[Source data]
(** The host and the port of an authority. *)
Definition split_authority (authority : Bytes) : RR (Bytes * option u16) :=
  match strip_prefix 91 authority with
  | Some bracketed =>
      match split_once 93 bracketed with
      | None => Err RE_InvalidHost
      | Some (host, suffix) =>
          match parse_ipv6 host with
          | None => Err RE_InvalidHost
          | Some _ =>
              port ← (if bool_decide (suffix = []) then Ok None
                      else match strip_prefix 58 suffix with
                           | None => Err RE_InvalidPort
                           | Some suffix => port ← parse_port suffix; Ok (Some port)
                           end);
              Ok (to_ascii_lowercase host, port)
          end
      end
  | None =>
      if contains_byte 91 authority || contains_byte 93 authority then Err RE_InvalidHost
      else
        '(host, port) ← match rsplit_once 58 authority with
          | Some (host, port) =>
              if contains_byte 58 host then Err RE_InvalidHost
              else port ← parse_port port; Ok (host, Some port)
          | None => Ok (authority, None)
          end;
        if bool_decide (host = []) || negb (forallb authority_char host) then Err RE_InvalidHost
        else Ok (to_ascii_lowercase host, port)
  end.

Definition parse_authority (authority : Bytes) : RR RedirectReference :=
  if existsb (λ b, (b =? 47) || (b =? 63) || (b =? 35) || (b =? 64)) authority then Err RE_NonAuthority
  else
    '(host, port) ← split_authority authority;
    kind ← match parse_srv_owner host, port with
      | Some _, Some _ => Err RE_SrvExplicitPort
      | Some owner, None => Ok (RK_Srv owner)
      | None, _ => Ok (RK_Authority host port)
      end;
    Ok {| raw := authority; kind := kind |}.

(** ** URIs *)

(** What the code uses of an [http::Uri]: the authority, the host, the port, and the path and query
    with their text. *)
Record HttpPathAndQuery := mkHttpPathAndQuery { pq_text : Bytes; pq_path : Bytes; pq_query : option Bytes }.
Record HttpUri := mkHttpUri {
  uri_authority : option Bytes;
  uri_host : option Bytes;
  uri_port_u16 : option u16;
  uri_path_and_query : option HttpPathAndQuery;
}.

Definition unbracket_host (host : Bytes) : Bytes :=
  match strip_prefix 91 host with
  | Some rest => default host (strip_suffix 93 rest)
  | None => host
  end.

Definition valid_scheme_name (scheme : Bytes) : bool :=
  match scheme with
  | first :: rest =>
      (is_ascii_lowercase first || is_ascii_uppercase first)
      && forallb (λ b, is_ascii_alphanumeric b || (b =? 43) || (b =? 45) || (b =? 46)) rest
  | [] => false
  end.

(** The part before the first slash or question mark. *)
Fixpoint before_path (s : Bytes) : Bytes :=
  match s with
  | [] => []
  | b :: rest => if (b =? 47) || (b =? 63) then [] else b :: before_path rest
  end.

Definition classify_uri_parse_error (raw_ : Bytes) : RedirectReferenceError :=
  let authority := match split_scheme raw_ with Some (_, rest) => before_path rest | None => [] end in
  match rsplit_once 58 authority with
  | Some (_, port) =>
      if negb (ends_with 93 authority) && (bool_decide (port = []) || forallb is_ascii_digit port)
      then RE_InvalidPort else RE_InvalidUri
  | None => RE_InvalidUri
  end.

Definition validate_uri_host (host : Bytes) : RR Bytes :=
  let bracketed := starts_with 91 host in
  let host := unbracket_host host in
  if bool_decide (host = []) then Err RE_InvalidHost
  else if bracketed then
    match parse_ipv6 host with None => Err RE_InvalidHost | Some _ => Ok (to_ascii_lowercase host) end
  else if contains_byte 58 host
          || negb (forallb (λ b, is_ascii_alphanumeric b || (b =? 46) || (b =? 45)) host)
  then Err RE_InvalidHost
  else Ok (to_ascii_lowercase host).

---

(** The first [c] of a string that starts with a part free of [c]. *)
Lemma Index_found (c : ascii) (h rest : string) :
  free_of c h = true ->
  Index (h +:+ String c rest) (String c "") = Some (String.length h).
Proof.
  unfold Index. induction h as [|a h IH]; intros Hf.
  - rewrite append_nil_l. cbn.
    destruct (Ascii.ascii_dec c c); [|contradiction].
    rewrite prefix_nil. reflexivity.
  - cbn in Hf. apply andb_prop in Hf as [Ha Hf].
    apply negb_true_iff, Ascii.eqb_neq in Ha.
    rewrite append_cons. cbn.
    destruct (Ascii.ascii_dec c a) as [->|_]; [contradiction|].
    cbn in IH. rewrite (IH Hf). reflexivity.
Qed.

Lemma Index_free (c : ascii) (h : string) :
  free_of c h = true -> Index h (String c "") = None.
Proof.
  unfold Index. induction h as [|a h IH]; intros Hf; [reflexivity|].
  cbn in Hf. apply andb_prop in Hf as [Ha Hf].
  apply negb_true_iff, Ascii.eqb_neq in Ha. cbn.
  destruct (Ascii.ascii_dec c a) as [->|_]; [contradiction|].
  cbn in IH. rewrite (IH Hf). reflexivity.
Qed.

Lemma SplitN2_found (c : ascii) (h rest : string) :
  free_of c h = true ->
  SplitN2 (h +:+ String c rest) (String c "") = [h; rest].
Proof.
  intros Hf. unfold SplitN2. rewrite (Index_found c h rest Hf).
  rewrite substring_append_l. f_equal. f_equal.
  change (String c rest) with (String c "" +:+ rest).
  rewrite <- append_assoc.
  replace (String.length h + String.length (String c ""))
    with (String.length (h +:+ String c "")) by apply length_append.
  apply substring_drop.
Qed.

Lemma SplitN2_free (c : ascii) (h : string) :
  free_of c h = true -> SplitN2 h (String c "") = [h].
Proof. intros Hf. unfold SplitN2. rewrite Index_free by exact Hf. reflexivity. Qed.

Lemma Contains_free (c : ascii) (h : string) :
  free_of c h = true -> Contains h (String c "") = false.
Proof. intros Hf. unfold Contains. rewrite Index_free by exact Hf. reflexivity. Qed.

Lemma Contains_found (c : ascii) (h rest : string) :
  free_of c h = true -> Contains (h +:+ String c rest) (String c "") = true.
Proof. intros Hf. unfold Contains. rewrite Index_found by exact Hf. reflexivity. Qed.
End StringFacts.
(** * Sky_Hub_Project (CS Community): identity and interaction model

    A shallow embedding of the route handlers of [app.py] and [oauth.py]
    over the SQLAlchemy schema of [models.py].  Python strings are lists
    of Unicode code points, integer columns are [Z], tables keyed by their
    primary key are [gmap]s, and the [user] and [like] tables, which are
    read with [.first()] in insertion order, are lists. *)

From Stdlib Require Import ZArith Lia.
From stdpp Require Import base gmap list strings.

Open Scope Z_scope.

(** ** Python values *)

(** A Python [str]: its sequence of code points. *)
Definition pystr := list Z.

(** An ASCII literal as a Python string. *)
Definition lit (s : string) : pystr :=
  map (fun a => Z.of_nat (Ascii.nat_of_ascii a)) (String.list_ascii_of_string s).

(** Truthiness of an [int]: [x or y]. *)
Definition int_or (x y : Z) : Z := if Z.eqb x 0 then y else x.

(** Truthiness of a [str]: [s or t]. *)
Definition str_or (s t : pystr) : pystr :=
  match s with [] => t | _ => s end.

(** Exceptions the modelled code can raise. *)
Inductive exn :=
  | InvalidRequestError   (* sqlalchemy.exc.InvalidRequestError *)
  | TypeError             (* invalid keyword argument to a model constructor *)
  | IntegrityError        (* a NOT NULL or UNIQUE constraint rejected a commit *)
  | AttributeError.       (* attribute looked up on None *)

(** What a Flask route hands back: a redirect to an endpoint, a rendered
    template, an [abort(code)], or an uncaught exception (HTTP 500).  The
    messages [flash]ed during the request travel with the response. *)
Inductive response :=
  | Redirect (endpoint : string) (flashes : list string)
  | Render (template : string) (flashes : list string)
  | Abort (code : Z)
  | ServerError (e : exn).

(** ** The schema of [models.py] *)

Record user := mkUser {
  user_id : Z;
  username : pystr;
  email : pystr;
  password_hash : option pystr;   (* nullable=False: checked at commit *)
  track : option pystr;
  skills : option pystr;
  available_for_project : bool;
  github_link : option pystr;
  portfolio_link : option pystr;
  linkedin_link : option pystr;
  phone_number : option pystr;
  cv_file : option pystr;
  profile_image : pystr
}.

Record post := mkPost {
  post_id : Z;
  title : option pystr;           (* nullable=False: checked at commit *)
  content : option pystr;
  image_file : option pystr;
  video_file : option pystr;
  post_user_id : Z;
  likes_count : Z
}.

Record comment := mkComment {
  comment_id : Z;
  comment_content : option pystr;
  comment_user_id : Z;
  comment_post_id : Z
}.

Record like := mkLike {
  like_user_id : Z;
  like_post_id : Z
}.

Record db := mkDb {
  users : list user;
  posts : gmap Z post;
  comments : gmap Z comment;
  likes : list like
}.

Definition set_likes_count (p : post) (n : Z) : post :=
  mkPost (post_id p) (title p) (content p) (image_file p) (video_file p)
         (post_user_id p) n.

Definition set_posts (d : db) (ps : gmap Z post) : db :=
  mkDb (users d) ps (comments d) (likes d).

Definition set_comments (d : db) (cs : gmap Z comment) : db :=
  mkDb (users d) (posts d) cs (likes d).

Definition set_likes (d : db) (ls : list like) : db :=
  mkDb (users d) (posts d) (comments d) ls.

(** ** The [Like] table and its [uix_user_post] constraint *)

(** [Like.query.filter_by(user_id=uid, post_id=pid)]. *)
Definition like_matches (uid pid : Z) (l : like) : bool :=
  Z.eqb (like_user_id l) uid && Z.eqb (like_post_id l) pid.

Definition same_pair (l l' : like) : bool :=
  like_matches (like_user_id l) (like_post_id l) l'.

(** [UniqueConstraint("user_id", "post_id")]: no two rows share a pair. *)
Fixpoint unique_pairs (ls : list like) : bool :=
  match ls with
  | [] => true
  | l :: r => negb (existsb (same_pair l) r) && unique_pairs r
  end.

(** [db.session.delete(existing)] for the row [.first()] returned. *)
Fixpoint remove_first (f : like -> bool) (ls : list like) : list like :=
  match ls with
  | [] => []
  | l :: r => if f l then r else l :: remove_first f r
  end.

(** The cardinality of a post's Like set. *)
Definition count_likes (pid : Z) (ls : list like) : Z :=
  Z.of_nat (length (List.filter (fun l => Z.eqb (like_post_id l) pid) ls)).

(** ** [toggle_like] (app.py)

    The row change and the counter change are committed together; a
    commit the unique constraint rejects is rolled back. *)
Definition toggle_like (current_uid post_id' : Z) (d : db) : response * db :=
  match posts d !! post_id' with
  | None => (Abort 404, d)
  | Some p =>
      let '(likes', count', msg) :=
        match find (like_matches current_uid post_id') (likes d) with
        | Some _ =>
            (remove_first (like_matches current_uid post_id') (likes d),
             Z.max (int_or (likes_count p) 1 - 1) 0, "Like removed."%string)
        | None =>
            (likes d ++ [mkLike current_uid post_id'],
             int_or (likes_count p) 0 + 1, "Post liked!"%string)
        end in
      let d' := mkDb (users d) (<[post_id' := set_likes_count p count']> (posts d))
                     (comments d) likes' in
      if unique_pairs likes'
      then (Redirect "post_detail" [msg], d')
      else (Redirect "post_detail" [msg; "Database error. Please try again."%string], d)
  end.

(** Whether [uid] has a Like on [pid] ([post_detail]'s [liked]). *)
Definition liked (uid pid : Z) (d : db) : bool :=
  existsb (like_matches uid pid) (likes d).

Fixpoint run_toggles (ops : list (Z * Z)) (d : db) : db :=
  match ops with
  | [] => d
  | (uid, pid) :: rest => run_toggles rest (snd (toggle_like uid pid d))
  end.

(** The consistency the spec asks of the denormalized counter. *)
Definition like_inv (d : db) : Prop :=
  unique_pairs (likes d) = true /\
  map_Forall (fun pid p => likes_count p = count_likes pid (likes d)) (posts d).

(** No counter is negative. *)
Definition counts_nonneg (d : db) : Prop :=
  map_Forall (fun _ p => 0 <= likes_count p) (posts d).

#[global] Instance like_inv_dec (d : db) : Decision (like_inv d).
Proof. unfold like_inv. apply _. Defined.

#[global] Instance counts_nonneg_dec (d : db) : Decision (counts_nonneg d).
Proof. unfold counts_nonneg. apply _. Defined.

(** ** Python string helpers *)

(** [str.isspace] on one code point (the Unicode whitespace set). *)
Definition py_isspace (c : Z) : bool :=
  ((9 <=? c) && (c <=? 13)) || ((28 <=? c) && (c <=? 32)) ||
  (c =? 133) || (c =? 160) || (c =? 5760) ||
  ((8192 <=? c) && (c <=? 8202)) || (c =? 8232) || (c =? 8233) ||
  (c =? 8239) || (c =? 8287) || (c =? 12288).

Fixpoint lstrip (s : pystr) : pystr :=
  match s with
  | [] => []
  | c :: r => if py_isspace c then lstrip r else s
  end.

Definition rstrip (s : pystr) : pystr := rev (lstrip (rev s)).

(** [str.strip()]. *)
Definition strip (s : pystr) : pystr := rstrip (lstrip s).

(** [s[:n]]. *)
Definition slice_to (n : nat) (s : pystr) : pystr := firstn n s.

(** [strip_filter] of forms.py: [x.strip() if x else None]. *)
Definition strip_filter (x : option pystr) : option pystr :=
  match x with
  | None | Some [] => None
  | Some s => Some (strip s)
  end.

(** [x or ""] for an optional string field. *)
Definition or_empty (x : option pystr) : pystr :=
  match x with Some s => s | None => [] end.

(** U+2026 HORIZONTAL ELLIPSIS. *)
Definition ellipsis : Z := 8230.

■ TASK BRIEF:
Go through the data and copy every line that includes "schema".

■ REPLY:
    over the SQLAlchemy schema of [models.py].  Python strings are lists
(** ** The schema of [models.py] *)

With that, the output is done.